Haim Kaufman (חיים קופמן; 12 December 1934 – 7 August 1995) was an Israeli politician who served as a member of the Knesset for Likud between 1977 and 1988, and again from 1990 until his death in 1995.

==Biography==
Born in Tel Aviv during the Mandate era, Leket served in the Artillery Corps during his national service in the IDF. He studied law at the School of Law and Economics in Tel Aviv, and later worked as a corporate director.
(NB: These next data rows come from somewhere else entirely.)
(** C3, as the code has it. For an update by the owner that reaches an
    existing row: when the store takes both names, a name supplied as
    the empty string leaves the stored name untouched, a non-empty one
    is stored (as supplied when it has at most 100 characters, cut to
    them when only spaces follow), and [updated_at] is set to the
    store's current time in every case; the answer is 200 with the new
    row whenever that row can be scanned.  When the store refuses a
    name, no row changes and the answer is 500. *)
Theorem update_coalesces_names
    (env : Env) (db : DB) (path : string) (id : Z)
    (req : UpdateUserRequest) (row : Row) :
  Strconv.Atoi path = Some id ->
  reachable db = true ->
  users db !! id = Some row ->
  let out := UpdateUser env db (mkRequest path (Some id) (Some req)) in
  match stored_names req with
  | Some (fn, ln) =>
      exists row',
        users out.2 !! id = Some row' /\
        (upd_FirstName req = "" -> first_name row' = first_name row) /\
        (upd_FirstName req <> "" -> first_name row' = Some fn) /\
        ((char_length (upd_FirstName req) <= 100)%nat -> fn = upd_FirstName req) /\
        (upd_LastName req = "" -> last_name row' = last_name row) /\
        (upd_LastName req <> "" -> last_name row' = Some ln) /\
        ((char_length (upd_LastName req) <= 100)%nat -> ln = upd_LastName req) /\
        updated_at row' = Some (NOW env) /\
        out.1 = match scan7 (id, row') with
                | Ok user => mkResponse 200 (marshalUser user)
                | Err _ => fail 500 "Failed to update user"
                end
  | None =>
      users out.2 = users db /\ out.1 = fail 500 "Failed to update user"
  end.
Proof.
  intros Hpath Hup Hrow out. subst out.
  unfold UpdateUser, not_owner, update_names, stored_names. simpl.
  rewrite Hpath, Z.eqb_refl, Hup. simpl.
  destruct (valid_text (upd_FirstName req) && valid_text (upd_LastName req));
    simpl; [|done].
  rewrite Hrow.
  destruct (varchar 100 (upd_FirstName req)) as [fn|] eqn:Hfn; simpl; [|done].
  destruct (varchar 100 (upd_LastName req)) as [ln|] eqn:Hln; simpl; [|done].
  exists (set_names (NOW env) fn ln row).
  split_and!.
  - destruct (scan7 _); simpl; apply lookup_insert_eq.
  - intros Hempty. by rewrite (varchar_empty _ _ _ Hfn Hempty).
  - intros Hne. simpl. rewrite NULLIF_nonempty; [done |].
    by eapply varchar_nonempty.
  - intros Hlen. rewrite varchar_fits in Hfn by done. congruence.
  - intros Hempty. by rewrite (varchar_empty _ _ _ Hln Hempty).
  - intros Hne. simpl. rewrite NULLIF_nonempty; [done |].
    by eapply varchar_nonempty.
  - intros Hlen. rewrite varchar_fits in Hln by done. congruence.
  - reflexivity.
  - by destruct (scan7 _).
Qed.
A member of Herut, Kaufman chaired the party's youth group and the Dor Hemsheh group within it. He was on the Likud list (an alliance of Herut and several other right-wing parties) for the 1973 elections, but failed to win a seat. However, he entered the Knesset on 19 January 1977 as a replacement for Binyamin Halevi, He was re-elected in the May 1977 elections, and again in 1981 and 1984, serving as Deputy Minister of Finance between 1981 and 1984. He became a member of the Likud secretariat and chairman of its municipal branch, as well as chairing the party's Petah Tikva branch and editing the party magazine BeEretz Yisrael.

Although he lost his seat in the 1988 elections, Kaufman returned to the Knesset on 8 October 1990 as a replacement for Zalman Shoval. He retained his seat in the 1992 elections, but died in office on 7 August 1995. He was buried in Segula Cemetery. His seat was taken by Yosef Ahimeir.